▶ _Task item_: Go through the records line by line and work out how many lines hold the word "adventure". Answer with the number only.
* * * *
(** The fuel the items of an array take. *)
Definition items_size (l : list val) : nat :=
  fold_right (fun x n => S (size x + n)) 0%nat l.

(** What reading a value back means, for any fuel that covers it and any
    delimited continuation. *)
Definition reads_back (v : val) : Prop :=
  forall fuel rest,
    (size v <= fuel)%nat -> delimited rest ->
    scan_once fuel (dumps v +:+ rest) = Ok v rest.

(** One entry of an object, as written. *)
Definition entry_text (kv : string * val) : string :=
  dumps_str (fst kv) +:+ ": " +:+ dumps (snd kv).

(** The fuel the entries of an object take. *)
Definition entries_size (d : list (string * val)) : nat :=
  fold_right (fun kv n => S (size (snd kv) + n)) 0%nat d.

End JsonVocabulary.

(** * [app.py]: the main UI (lines 118-194)

    What the script puts on the page after the handler, as the list of
    elements in the order of the calls.  A block ([st.expander],
    [st.container], a column) holds the elements written inside it.  An
    exception ends the run; what was written before it stays on the
    page. *)

#[local] Unset Elimination Schemes.
Inductive element : Type :=
| Markdown (body : string)
| ErrorBox (body : string)
| SuccessBox (body : string)
| InfoBox (body : string)
| Write (body : string)
| Divider
| Subheader (body : string)
| Expander (label : string) (body : list element)
| Container (body : list element)
| Column (body : list element)
| FoliumMap (m : MapView).
#[local] Set Elimination Schemes.

(** A rendering step: the elements written, then a value or the
    exception raised. *)
Definition R (A : Type) : Type := list element * (A + exn).

Definition R_ret {A : Type} (a : A) : R A := ([], inl a).

Definition R_bind {A B : Type} (m : R A) (k : A -> R B) : R B :=
  match m with
  | (es, inl a) => let (es', r) := k a in (es ++ es', r)
  | (es, inr e) => (es, inr e)
  end.

Notation "'page*' x ':=' m 'in' k" := (R_bind m (fun x => k))
  (at level 10, x name, m at level 100, k at level 200).
Notation "m ';;>' k" := (R_bind m (fun _ => k))
  (at level 100, k at level 200, right associativity).

Definition emit (e : element) : R unit := ([e], inl tt).

(** A step that writes nothing. *)
Definition quiet {A : Type} (x : exc A) : R A := ([], x).

(** [with block: body]. *)
Definition within {A : Type} (block : list element -> element) (body : R A) : R A :=
  ([block (fst body)], snd body).

Fixpoint R_for {A : Type} (body : A -> R unit) (l : list A) : R unit :=
  match l with
  | [] => R_ret tt
  | x :: l' => body x ;;> R_for body l'
  end.

Section Formatting.

(** [repr] of a float and of a text are Python's own; the page only
    formats them when the payload puts one where the schema has a text
    or the day number. *)
Variable float_repr : float -> string.
Variable str_repr : string -> string.

Fixpoint py_repr (v : val) : string :=
  match v with
  | VNone => "None"
  | VBool true => "True"
  | VBool false => "False"
  | VInt n => str_int n
  | VFloat f => float_repr f
  | VStr s => str_repr s
  | VList l => "[" +:+ join ", " (map py_repr l) +:+ "]"
  | VDict d =>
    "{" +:+ join ", " (map (fun kv => str_repr (fst kv) +:+ ": " +:+ py_repr (snd kv)) d)
        +:+ "}"
  end.

(** [str(v)], which an f-string applies to what it interpolates. *)
Definition py_str (v : val) : string :=
  match v with
  | VStr s => s
  | _ => py_repr v
  end.

(** The texts of a marker (lines 158-159). *)
Definition popup_text (m : marker) : string :=
  "<b>" +:+ py_str (popup_name m) +:+ "</b><br>Day " +:+ py_str (popup_day m)
        +:+ ": " +:+ py_str (popup_time m) +:+ "<br>Cost: "
        +:+ py_str (popup_cost_estimate m).

Definition tooltip_text (m : marker) : string :=
  "Day " +:+ py_str (tooltip_day m) +:+ ": " +:+ py_str (tooltip_name m).

Definition main_title : string :=
  "<h1 class=" +:+ quoted "main-title" +:+ ">AI Travel Planner for Students</h1>".

Definition sub_title : string :=
  "<p class=" +:+ quoted "sub-title"
    +:+ ">Personalized, budget-friendly itineraries powered by Gemini</p>".

(** [st.session_state.name]. *)
Definition session_attr (w : world) (name : string) : exc val :=
  match session_state w !! name with
  | Some v => inl v
  | None => inr (Exception ("st.session_state has no attribute " +:+ name))
  end.

(** Lines 131-133. *)
Definition budget_tips_block (itinerary_data : val) : R unit :=
  within (Expander "💡 Budget Tips for Students")
    (page* tips := quiet (getitem itinerary_data "budget_tips") in
     page* tips := quiet (iter tips) in
     R_for (fun tip => emit (Markdown ("- " +:+ py_str tip))) tips).

(** Lines 137-167. *)
Definition map_block (itinerary_data : val) : R unit :=
  emit (Subheader "📍 Your Trip Highlights") ;;>
  page* view := quiet (compute_map_view itinerary_data) in
  match view with
  | Some m => emit (FoliumMap m)
  | None => emit (InfoBox "No coordinates returned to display on the map.")
  end.

(** Lines 176-178. *)
Definition activity_lines (act : val) : R unit :=
  page* t := quiet (getitem act "time") in
  page* n := quiet (getitem act "name") in
  page* c := quiet (getitem act "cost_estimate") in
  emit (Markdown ("**" +:+ py_str t +:+ "** - " +:+ py_str n +:+ " ("
                    +:+ py_str c +:+ ")")) ;;>
  page* d := quiet (getitem act "description") in
  emit (Markdown ("*" +:+ py_str d +:+ "*")).

(** Lines 174-179. *)
Definition day_block (day : val) : R unit :=
  within Container
    (page* d := quiet (getitem day "day") in
     page* th := quiet (getitem day "theme") in
     emit (Markdown ("### Day " +:+ py_str d +:+ ": " +:+ py_str th)) ;;>
     page* acts := quiet (getitem day "activities") in
     page* acts := quiet (iter acts) in
     R_for activity_lines acts ;;>
     emit (Markdown "---")).

(** Lines 172-179. *)
Definition itinerary_block (itinerary_data : val) : R unit :=
  emit (Subheader "📅 Your Itinerary") ;;>
  page* days := quiet (getitem itinerary_data "itinerary") in
  page* days := quiet (iter days) in
  R_for day_block days.

(** Lines 126-179. *)
Definition itinerary_page (itinerary_data : val) : R unit :=
  page* de := quiet (getitem itinerary_data "destination") in
  emit (SuccessBox ("Trip to " +:+ py_str de +:+ " planned successfully!")) ;;>
  page* c := quiet (getitem itinerary_data "total_estimated_cost") in
  emit (Markdown ("**Estimated Total Cost:** " +:+ py_str c)) ;;>
  budget_tips_block itinerary_data ;;>
  emit Divider ;;>
  map_block itinerary_data ;;>
  emit Divider ;;>
  itinerary_block itinerary_data.

(** Lines 182-194. *)
Definition empty_state : R unit :=
  emit (InfoBox "👈 Fill out the details in the sidebar and click 'Generate Itinerary' to start planning your adventure!") ;;>
  within Column
    (emit (Markdown "### 🎒 Student Focused") ;;>
     emit (Write "Find free museums, student discounts, and cheap eats.")) ;;>
  within Column
    (emit (Markdown "### 💰 Budget Friendly") ;;>
     emit (Write "Strictly budget considerations: hostels, public transport.")) ;;>
  within Column
    (emit (Markdown "### 🗺️ Interactive Maps") ;;>
     emit (Write "See your daily routes and stops on a beautifully rendered map.")).

(** Lines 119-194. *)
Definition main_ui (w : world) : R unit :=
  emit (Markdown main_title) ;;>
  emit (Markdown sub_title) ;;>
  page* error_message := quiet (session_attr w "error_message") in
  if truthy error_message then
    emit (ErrorBox ("Failed to generate itinerary: " +:+ py_str error_message))
  else
    page* itinerary_data := quiet (session_attr w "itinerary_data") in
    if truthy itinerary_data then itinerary_page itinerary_data
    else empty_state.

End Formatting.

(** One run of the whole script: the handler, then the page. *)
Definition run_script (float_repr : float -> string) (str_repr : string -> string)
    (backend : request -> string + exn) (i : inputs) (w : world)
  : world * R unit :=
  let w' := snd (script backend i w) in
  (w', main_ui float_repr str_repr w').

(** ** Vocabulary of the page properties *)

(** The page of a trip, written from the record. *)
Definition activity_entry (a : Activity) : list element :=
  [ Markdown ("**" +:+ time a +:+ "** - " +:+ name a +:+ " ("
                +:+ cost_estimate a +:+ ")");
    Markdown ("*" +:+ description a +:+ "*") ].

Definition day_section (d : DailyPlan) : element :=
  Container
    (Markdown ("### Day " +:+ str_int (day d) +:+ ": " +:+ theme d)
       :: concat (map activity_entry (activities d)) ++ [Markdown "---"]).

Definition trip_map (t : TripItinerary) : element :=
  match all_activities t with
  | [] => InfoBox "No coordinates returned to display on the map."
  | a :: _ =>
    FoliumMap
      {| location := coord a; zoom_start := 12;
         markers := concat (map (fun d => map (marker_of d (color_of_day (day d)))
                                            (activities d)) (itinerary t));
         fit_bounds := map coord (all_activities t) |}
  end.

Definition trip_page (t : TripItinerary) : list element :=
  [ Markdown main_title; Markdown sub_title;
    SuccessBox ("Trip to " +:+ trip_destination t +:+ " planned successfully!");
    Markdown ("**Estimated Total Cost:** " +:+ total_estimated_cost t);
    Expander "💡 Budget Tips for Students"
      (map (fun tip => Markdown ("- " +:+ tip)) (budget_tips t));
    Divider; Subheader "📍 Your Trip Highlights"; trip_map t;
    Divider; Subheader "📅 Your Itinerary" ]
  ++ map day_section (itinerary t).

(** The page shown when the slot holds nothing. *)
Definition empty_page : list element :=
  [ Markdown main_title; Markdown sub_title;
    InfoBox "👈 Fill out the details in the sidebar and click 'Generate Itinerary' to start planning your adventure!";
    Column [ Markdown "### 🎒 Student Focused";
             Write "Find free museums, student discounts, and cheap eats." ];
    Column [ Markdown "### 💰 Budget Friendly";
             Write "Strictly budget considerations: hostels, public transport." ];
    Column [ Markdown "### 🗺️ Interactive Maps";
             Write "See your daily routes and stops on a beautifully rendered map." ] ].

(** The page that reports an error. *)
Definition error_page (message : string) : list element :=
  [ Markdown main_title; Markdown sub_title;
    ErrorBox ("Failed to generate itinerary: " +:+ message) ].

(** Inputs that pass the checks of the handler. *)
Definition ready (i : inputs) (key : string) : Prop :=
  generate_btn i = true /\ api_key i = Some key
  /\ ~ not_configured (Some key) /\ destination i <> "".
(** With [output_attentions] on, the second output of the attention
    call is the tensor of weighted values in its [batch, seq, hidden]
    form (the input of [o_proj]), not the attention weights of shape
    [batch, heads, query, key]. *)
Theorem attention_second_output_is_context
  (config : MistralConfig) (dt : dtype) (p : attention_params)
  (hidden_state : ndarray fval) (fc : ndarray complex)
  (am : ndarray bool) (pos : ndarray Z) (B S E P C : nat) :
  heads_divide config P ->
  attention_shaped config P p ->
  shape hidden_state = [B; S; hidden_size config] ->
  0 < B -> 0 < S -> S <= C ->
  shape fc = [E; P] ->
  shape pos = [B; S] ->
  shape am = [B; S] ->
  exists out attn_output,
    FlaxMistralAttention config dt p None hidden_state fc am
      (make_causal_mask C) pos false true
    = Ok (None, [out; attn_output]) /\
    shape out = [B; S; hidden_size config] /\
    shape attn_output = [B; S; hidden_size config] /\
    dense (hidden_size config) (o_proj p) attn_output = Ok out.
Proof.
  intros Hcfg Hatt Hh PB PS HC Hfc Hpos Ham.
  destruct (attention_returns config dt p hidden_state fc am
              (make_causal_mask C) pos B S E P Hcfg Hatt Hh PB PS Hfc Hpos
              (masks_merge_rank2 am B S C Ham HC) true)
    as [out [a [E1 [So Sa]]]].
  exists out, a. split; [exact E1|]. split; [exact So|]. split; [exact Sa|].
  unfold FlaxMistralAttention in E1.
  repeat (apply bind_Ok_inv in E1; destruct E1 as [? [_ E1]]).
  destruct (shape hidden_state) as [|? [|? ?]]; try discriminate.
  repeat (apply bind_Ok_inv in E1; destruct E1 as [? [_ E1]]).
  match type of E1 with
  | (let '(_, _) := ?st in _) = _ => destruct st as [c' [[[q' k'] v'] am']]
  end.
  destruct (shape q') as [|? [|? ?]]; try discriminate.
  destruct (shape k') as [|? [|? ?]]; try discriminate.
  repeat (apply bind_Ok_inv in E1; destruct E1 as [? [? E1]]).
  inversion E1; subst. assumption.
Qed.

Lemma attention_second_output_is_context_witness :
  exists out attn_output,
    FlaxMistralAttention tiny_config bfloat16 tiny_attention None
      prompt_hidden (freq_cis tiny_tables) prompt_mask (make_causal_mask 4)
      prompt_positions false true
    = Ok (None, [out; attn_output]) /\
    shape attn_output = [1; 3; 8].
Proof.
  destruct (attention_second_output_is_context tiny_config bfloat16
              tiny_attention prompt_hidden (freq_cis tiny_tables)
              prompt_mask prompt_positions 1 3 8 2 4)
    as [out [a [E [_ [Sa _]]]]].
  - unfold heads_divide. simpl. lia.
  - unfold attention_shaped. simpl. repeat split; reflexivity.
  - reflexivity.
  - lia.
  - lia.
  - lia.
  - reflexivity.
  - reflexivity.
  - reflexivity.
  - exists out, a. split; [exact E | exact Sa].
Defined.

(* ================================================================== *)
(** ** The key/value cache: a chunk longer than the buffers *)

(** The one append that fails: more new tokens than the buffers have
    positions.  [jax.lax.dynamic_update_slice] rejects an update that
    is larger than its operand. *)
Theorem cache_append_longer_than_buffer_raises
  (c : kv_cache) (q k v : ndarray fval) (am : ndarray bool)
  (B ML NH D n : nat) :
  shape (cache_key c) = [B; ML; NH; D] ->
  shape k = [B; n; NH; D] ->
  ML < n ->
  concatenate_to_cache_ (Some c) q k v am = Raise TypeError.
Proof.
  intros Hc Hk Hn. unfold concatenate_to_cache_. rewrite Hc.
  cbn [rev app repeat List.length].
  rewrite (dynamic_update_slice_too_long (cache_key c) k B ML NH D n
             (cache_index c) Hc Hk Hn).
  reflexivity.
Qed.
Lemma object_id_full_path (obj : string) (n : Z) :
  object_id obj (PyStr (full_path obj n)) = PyStr (Str.of_Z n).
Proof.
  unfold object_id, full_path. cbn [as_str].
  rewrite <- objbasepath_full, StrFacts.contains_app.
  rewrite objbasepath_split, StrFacts.last_item_split; [easy|].
  apply StrFacts.of_Z_no_slash.
Qed.

Lemma object_id_numeral (obj : string) (n : Z) :
  object_id obj (PyStr (Str.of_Z n)) = PyStr (Str.of_Z n).
Proof.
  unfold object_id. cbn [as_str].
  change (objbasepath obj)
    with (String Str.slash ("org/freedesktop/ModemManager1" +:+ "/" +:+ obj +:+ "/")).
  now rewrite StrFacts.contains_lacks by apply StrFacts.of_Z_no_slash.
Qed.

Lemma object_path_ok (obj : string) (v : value) (n : Z) (h : list event) :
  py_int (object_id obj v) = inr n ->
  object_path obj v h = ([], inr (Some (full_path obj n))).
Proof.
  intros E. unfold object_path. rewrite E. unfold full_path.
  now rewrite <- objbasepath_full.
Qed.

Lemma py_int_error (v : value) (e : exn) :
  py_int v = inl e -> e = TypeError \/ e = ValueError.
Proof.
  destruct v; simpl; try (intros [= <-]; auto);
    destruct (PyInt.of_string s); intros [= <-]; auto.
Qed.

Lemma object_path_bad (obj : string) (v : value) (h : list event) :
  ~ numeric (object_id obj v) ->
  object_path obj v h
  = ([Log ERROR "Bad object ID provided: %s" [LogVal (object_id obj v)]], inr None).
Proof.
  intros Hn. unfold object_path.
  destruct (py_int (object_id obj v)) as [e|n] eqn:E.
  - destruct (py_int_error _ _ E) as [-> | ->]; reflexivity.
  - exfalso. apply Hn. now exists n.
Qed.



(** ** The monad *)

Lemma bind_inr {A B} (m : M A) (f : A -> M B) h ev a :
  m h = (ev, inr a) ->
  (m ≫= f) h = (ev ++ (f a (h ++ ev)).1, (f a (h ++ ev)).2).
Proof.
  intros E. unfold mbind, M_bind, bind. rewrite E.
  now destruct (f a (h ++ ev)).
Qed.

Lemma bind_inl {A B} (m : M A) (f : A -> M B) h ev e :
  m h = (ev, inl e) -> (m ≫= f) h = (ev, inl e).
Proof. intros E. unfold mbind, M_bind, bind. now rewrite E. Qed.

Lemma bind_pure {A B} (m : M A) (f : A -> M B) h a :
  m h = ([], inr a) -> (m ≫= f) h = f a h.
Proof.
  intros E. rewrite (bind_inr _ _ _ _ _ E), app_nil_r. simpl.
  now destruct (f a h).
Qed.

Lemma bind_inv {A B} (m : M A) (f : A -> M B) h ev b :
  (m ≫= f) h = (ev, inr b) ->
  exists ev1 a ev2,
    m h = (ev1, inr a) /\ f a (h ++ ev1) = (ev2, inr b) /\ ev = ev1 ++ ev2.
Proof.
  unfold mbind, M_bind, bind. destruct (m h) as [ev1 [e|a]]; [easy|].
  destruct (f a (h ++ ev1)) as [ev2 r] eqn:E. intros [= <- ->].
  now exists ev1, a, ev2.
Qed.

Lemma lift_run {A} (r : result A) h : lift r h = ([], r).
Proof. reflexivity. Qed.

Lemma ret_run {A} (a : A) h : ret a h = ([], inr a).
Proof. reflexivity. Qed.

(** ** Entities *)

Lemma object_path_encoded (obj : string) (v : value) (h : list event) :
  exists ev, object_path obj v h = (ev, inr (encoded obj v))
             /\ forallb is_log ev = true.
Proof.
  unfold encoded. destruct (py_int (object_id obj v)) as [e|n] eqn:E.
  - eexists. split; [apply object_path_bad|reflexivity].
    intros [n Hn]. congruence.
  - exists []. split; [now apply object_path_ok|reflexivity].
Qed.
* * * *
▶ _Task response_: 2